PROMPT:
Filter the entries down to the lines containing "unit", and copy those lines.

Collected data entries
__________
(* ===== verification/FakeIPSpec.v ===== *)
(** The store of fake addresses refines a first-in first-out cache. *)
From S2P Require Import Prelude Netip Metadata FakeIP.

(** * The cache *)

Definition fifoOk (size : Z) (c : fifo) : Prop :=
  0 <= count c /\ Z.of_nat (length (recent c)) <= size /\ NoDup (recent c).*1 /\
  forall j e, recent c !! j = Some e -> e.2 = count c - 1 - Z.of_nat j /\ 0 <= e.2.

Lemma fifoFind_None d c : fifoFind d c = None -> d ∉ (recent c).*1.
Proof.
  unfold fifoFind. destruct (list_find _ _) as [[j e]|] eqn:Hf; [done|]. intros _ Hin.
  apply list_elem_of_fmap in Hin as (e & -> & Hin). apply list_find_None in Hf.
  eapply Forall_forall in Hf; [by apply Hf|]. by apply list_elem_of_In.
Qed.

Lemma fifoFind_Some d n c : NoDup (recent c).*1 -> fifoFind d c = Some n <-> (d, n) ∈ recent c.
Proof.
  intros Hnd. unfold fifoFind. destruct (list_find _ _) as [[j [d' n']]|] eqn:Hf; cbn.
  - apply list_find_Some in Hf as (Hj & Hd & _). cbn in Hd. subst d'. split.
    + intros [= <-]. by eapply list_elem_of_lookup_2.
    + intros [k Hk]%list_elem_of_lookup_1. assert (j = k) as ->; [|congruence].
      eapply (NoDup_lookup _ j k d); [done|by rewrite list_lookup_fmap, Hj|by rewrite list_lookup_fmap, Hk].
  - split; [done|]. intros Hin. apply list_find_None in Hf. rewrite Forall_forall in Hf.
    destruct (Hf (d, n)); [by apply list_elem_of_In|done].
Qed.

(** What is left of the cache when a domain comes in. *)
Lemma elem_of_pushed {A} (size : nat) (e x : A) l :
  x ∈ take (S size) (e :: l) <-> x = e \/ exists j, l !! j = Some x /\ (j < size)%nat.
Proof.
  cbn [take]. by rewrite elem_of_cons, elem_of_take.
Qed.
(* ===== verification/OutboundManager.v ===== *)
(** [adapter/outbound/manager.go]: the outbounds of a configuration, the order
    in which they are started, and how they come and go while the program
    runs. *)
From S2P Require Import Prelude Metadata.

(** [adapter.StartStage] *)
Inductive StartStage := StartStateInitialize | StartStateStart | StartStatePostStart | StartStateStarted.

Definition stageNumber (s : StartStage) : Z :=
  match s with StartStateInitialize => 0 | StartStateStart => 1 | StartStatePostStart => 2 | StartStateStarted => 3 end.

Definition ListStartStages : list StartStage :=
  [StartStateInitialize; StartStateStart; StartStatePostStart; StartStateStarted].

Definition StartStage_String (s : StartStage) : string :=
  match s with
  | StartStateInitialize => "initialize"
  | StartStateStart => "start"
  | StartStatePostStart => "post-start"
  | StartStateStarted => "finish-start"
  end.

(** An [adapter.Outbound] object; [out_id] is its identity, [out_Start] and
    [out_Close] what its methods return. *)
Record OutboundObject := mkOutboundObject {
  out_id : nat;
  out_Type : string;
  out_Tag : string;
  out_Dependencies : list string;
  out_Start : StartStage -> option GoError;
  out_Close : option GoError }.

Definition outboundName (o : OutboundObject) : string := "outbound/" +:+ out_Type o +:+ "[" +:+ out_Tag o +:+ "]".

(** * Starting in the order of dependencies *)

(** The outbounds started so far: their tags, whether this pass started any,
    and the order of the calls. *)
Record Pass := mkPass {
  started : gset string;
  canContinue : bool;
  startLog : list OutboundObject }.

(** [common.Find] *)
Definition findTag (p : string -> bool) (l : list string) : string :=
  match list_find (fun x => Is_true (p x)) l with Some (_, x) => x | None => "" end.

(** The loop [startOne]: an error ends it. *)
Fixpoint startPass (outbounds : list OutboundObject) (p : Pass) : option GoError * Pass :=
  match outbounds with
  | [] => (None, p)
  | o :: outbounds' =>
      if bool_decide (out_Tag o ∈ started p) then startPass outbounds' p
      else if allb (out_Dependencies o) (fun dependency => bool_decide (dependency ∈ started p)) then
        let p := mkPass ({[out_Tag o]} ∪ started p) true (startLog p ++ [o]) in
        match out_Start o StartStateStart with
        | Some err => (Some (E_Cause err ("start " +:+ outboundName o)), p)
        | None => startPass outbounds' p
        end
      else startPass outbounds' p
  end.

Section lint.
Variable outboundByTag : gmap string OutboundObject.
Variable isStarted : gset string.

(** [lintOutbound] follows the dependencies that were not started; the tree
    never holds a tag twice. *)
Fixpoint lintOutbound (fuel : nat) (oTree : list string) (oCurrent : OutboundObject) : result unit :=
  match fuel with
  | O => Panic "out of fuel"
  | S fuel' =>
      let problemOutboundTag := findTag (fun it => negb (bool_decide (it ∈ isStarted))) (out_Dependencies oCurrent) in
      if bool_decide (problemOutboundTag ∈ oTree)
      then Err (E_New ("circular outbound dependency: " +:+ join " -> " oTree +:+ " -> " +:+ problemOutboundTag))
      else
        match outboundByTag !! problemOutboundTag with
        | None => Err (E_New ("dependency[" +:+ problemOutboundTag +:+ "] not found for outbound[" +:+ out_Tag oCurrent +:+ "]"))
        | Some problemOutbound => lintOutbound fuel' (oTree ++ [problemOutboundTag]) problemOutbound
        end
  end.

End lint.

(** The outer loop of [startOutbounds]: every pass but the last starts an
    outbound. *)
Fixpoint startLoop (outboundByTag : gmap string OutboundObject) (outbounds : list OutboundObject) (fuel : nat) (p : Pass)
    : result unit * list OutboundObject :=
  match fuel with
  | O => (Panic "out of fuel", startLog p)
  | S fuel' =>
      let '(err, p) := startPass outbounds (mkPass (started p) false (startLog p)) in
      match err with
      | Some err => (Err err, startLog p)
      | None =>
          if bool_decide (size (started p) = length outbounds) then (Ok tt, startLog p)
          else if canContinue p then startLoop outboundByTag outbounds fuel' p
          else
            (match list_find (fun it => out_Tag it ∉ started p) outbounds with
             | None => Panic "nil pointer dereference"
             | Some (_, currentOutbound) =>
                 lintOutbound outboundByTag (started p) (S (S (size outboundByTag))) [out_Tag currentOutbound] currentOutbound
             end, startLog p)
      end
  end.

Definition startOutbounds (outboundByTag : gmap string OutboundObject) (outbounds : list OutboundObject)
    : result unit * list OutboundObject :=
  startLoop outboundByTag outbounds (S (length outbounds)) (mkPass ∅ false []).

(** * The manager *)

Record Manager := mkManager {
  defaultTag : string;
  m_started : bool;
  m_stage : StartStage;
  outbounds : list OutboundObject;
  outboundByTag : gmap string OutboundObject;
  dependByTag : gmap string (list string);
  defaultOutbound : option OutboundObject }.

Definition NewManager (defaultTag : string) : Manager :=
  mkManager defaultTag false StartStateInitialize [] ∅ ∅ None.

(** The stages after the first start of all outbounds, in order, up to an
    error. *)
Fixpoint legacyStartAll (stage : StartStage) (l : list OutboundObject) : result unit :=
  match l with
  | [] => Ok tt
  | o :: l' =>
      match out_Start o stage with
      | Some err => Err (E_Cause err (StartStage_String stage +:+ " " +:+ outboundName o))
      | None => legacyStartAll stage l'
      end
  end.

(** [Start], with [Endpoints] and [Get] of the endpoint manager and the outbound
    the fallback makes. *)
Definition Manager_Start (endpoints : list OutboundObject) (endpoint : string -> option OutboundObject)
    (defaultOutboundFallback : result OutboundObject) (stage : StartStage) (m : Manager) : result unit * Manager :=
  if m_started m && (stageNumber stage <=? stageNumber (m_stage m)) then (Panic "already started", m)
  else
    let m := m {{ m_started := true; m_stage := stage }} in
    match stage with
    | StartStateStart =>
        let withDefault :=
          if negb (String.eqb (defaultTag m) "") && isNil (defaultOutbound m) then
            match endpoint (defaultTag m) with
            | None => Err (E_New ("default outbound not found: " +:+ defaultTag m))
            | Some defaultEndpoint => Ok (m {{ defaultOutbound := Some defaultEndpoint }})
            end
          else Ok m in
        match withDefault with
        | Ok m =>
            let withFallback :=
              match defaultOutbound m with
              | Some _ => Ok m
              | None =>
                  directOutbound ← cause "create direct outbound for fallback" defaultOutboundFallback;
                  Ok (m {{ outbounds := outbounds m ++ [directOutbound];
                           outboundByTag := <[out_Tag directOutbound := directOutbound]> (outboundByTag m);
                           defaultOutbound := Some directOutbound }})
              end in
            match withFallback with
            | Ok m => ((startOutbounds (outboundByTag m) (outbounds m ++ endpoints)).1, m)
            | Err err => (Err err, m)
            | Panic s => (Panic s, m)
            end
        | Err err => (Err err, m)
        | Panic s => (Panic s, m)
        end
    | _ => (legacyStartAll stage (outbounds m), m)
    end.

(** [Close], which drops the errors of the outbounds. *)
Definition Manager_Close (m : Manager) : Manager :=
  if negb (m_started m) then m else m {{ m_started := false; outbounds := [] }}.

(** [append(l[:index], l[index+1:]...)] for the object itself. *)
Definition indexOf (o : OutboundObject) (l : list OutboundObject) : option nat :=
  fst <$> list_find (fun it => out_id it = out_id o) l.

Definition removeIndex {A} (index : nat) (l : list A) : list A := take index l ++ drop (S index) l.

Definition Manager_Outbound (endpoint : string -> option OutboundObject) (m : Manager) (tag : string) : option OutboundObject :=
  match outboundByTag m !! tag with Some o => Some o | None => endpoint tag end.

(** One dependency of a removed outbound. *)
Definition forgetDependency (tag : string) (deps : gmap string (list string)) (dependency : string) : gmap string (list string) :=
  let l := default [] (deps !! dependency) in
  if (length l =? 1)%nat then delete dependency deps
  else <[dependency := base.filter (fun it => it <> tag) l]> deps.

(** The default once [removed] is gone: the first outbound takes its place. *)
Definition defaultAfter (removed : OutboundObject) (rest : list OutboundObject) (current : option OutboundObject)
    : option OutboundObject :=
  match current with
  | Some d => if (out_id d =? out_id removed)%nat then head rest else current
  | None => None
  end.

Definition Manager_Remove (m : Manager) (tag : string) : result unit * Manager :=
  match outboundByTag m !! tag with
  | None => (Err OS_ErrInvalid, m)
  | Some outbound =>
      let m := m {{ outboundByTag := delete tag (outboundByTag m) }} in
      match indexOf outbound (outbounds m) with
      | None => (Panic "invalid inbound index", m)
      | Some index =>
          let m := m {{ outbounds := removeIndex index (outbounds m) }} in
          let m := m {{ defaultOutbound := defaultAfter outbound (outbounds m) (defaultOutbound m) }} in
          let dependBy := default [] (dependByTag m !! tag) in
          if nonempty dependBy
          then (Err (E_New ("outbound[" +:+ tag +:+ "] is depended by " +:+ join ", " dependBy)), m)
          else
            let m := m {{ dependByTag := foldl (forgetDependency tag) (dependByTag m) (out_Dependencies outbound) }} in
            (if m_started m then match out_Close outbound with Some err => Err err | None => Ok tt end else Ok tt, m)
      end
  end.

(** The stages a new outbound goes through when the manager runs. *)
Fixpoint startStages (stages : list StartStage) (o : OutboundObject) : result unit :=
  match stages with
  | [] => Ok tt
  | stage :: stages' => _ ← legacyStartAll stage [o]; startStages stages' o
  end.

(** The outbound a new one with the same tag replaces is closed and dropped from
    the list. *)
Definition detachExisting (m : Manager) (tag : string) : result Manager :=
  match outboundByTag m !! tag with
  | None => Ok m
  | Some existsOutbound =>
      _ ← (if m_started m then
             match out_Close existsOutbound with
             | Some err => Err (E_Cause err ("close " +:+ outboundName existsOutbound))
             | None => Ok tt
             end
           else Ok tt);
      match indexOf existsOutbound (outbounds m) with
      | None => Panic "invalid inbound index"
      | Some existsIndex => Ok (m {{ outbounds := removeIndex existsIndex (outbounds m) }})
      end
  end.

Definition attach (m : Manager) (tag : string) (outbound : OutboundObject) : Manager :=
  m {{ outbounds := outbounds m ++ [outbound];
       outboundByTag := <[tag := outbound]> (outboundByTag m);
       dependByTag := foldl (fun deps dependency => <[dependency := default [] (deps !! dependency) ++ [tag]]> deps)
                        (dependByTag m) (out_Dependencies outbound);
       defaultOutbound :=
         if String.eqb tag (defaultTag m) || (String.eqb (defaultTag m) "" && isNil (defaultOutbound m))
         then Some outbound else defaultOutbound m }}.

(** [Create], with what the registry makes. *)
Definition Manager_Create (created : result OutboundObject) (m : Manager) (tag : string) : result unit * Manager :=
  if String.eqb tag "" then (Err OS_ErrInvalid, m)
  else
    match (outbound ← created;
           _ ← (if m_started m then startStages ListStartStages outbound else Ok tt);
           m' ← detachExisting m tag;
           Ok (attach m' tag outbound)) with
    | Ok m' => (Ok tt, m')
    | Err err => (Err err, m)
    | Panic s => (Panic s, m)
    end.

(** * [checkOutbounds] of [option/options.go] *)

(** The tag of an entry, or its index. *)
Definition effectiveTags `{Libs} (tags : list string) : list string :=
  imap (fun i tag => if String.eqb tag "" then F_ToString (Z.of_nat i) else tag) tags.

Fixpoint checkSeen (seen : gset string) (tags : list string) : result (gset string) :=
  match tags with
  | [] => Ok seen
  | tag :: tags' =>
      if bool_decide (tag ∈ seen) then Err (E_New ("duplicate outbound/endpoint tag: " +:+ tag))
      else checkSeen ({[tag]} ∪ seen) tags'
  end.

Definition checkOutbounds `{Libs} (outbounds endpoints : list string) : result unit :=
  seen ← checkSeen ∅ (effectiveTags outbounds);
  _ ← checkSeen seen (effectiveTags endpoints);
  Ok tt.

(** An outbound that starts and closes without errors. *)
Definition demoObject (id : nat) (tag : string) (deps : list string) : OutboundObject :=
  mkOutboundObject id "direct" tag deps (fun _ => None) None.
__________
ANSWER TO THIS EXERCISE:
Fixpoint lintOutbound (fuel : nat) (oTree : list string) (oCurrent : OutboundObject) : result unit :=
    : result unit * list OutboundObject :=
    : result unit * list OutboundObject :=
Fixpoint legacyStartAll (stage : StartStage) (l : list OutboundObject) : result unit :=
    (defaultOutboundFallback : result OutboundObject) (stage : StartStage) (m : Manager) : result unit * Manager :=
Definition Manager_Remove (m : Manager) (tag : string) : result unit * Manager :=
Fixpoint startStages (stages : list StartStage) (o : OutboundObject) : result unit :=
Definition Manager_Create (created : result OutboundObject) (m : Manager) (tag : string) : result unit * Manager :=
Definition checkOutbounds `{Libs} (outbounds endpoints : list string) : result unit :=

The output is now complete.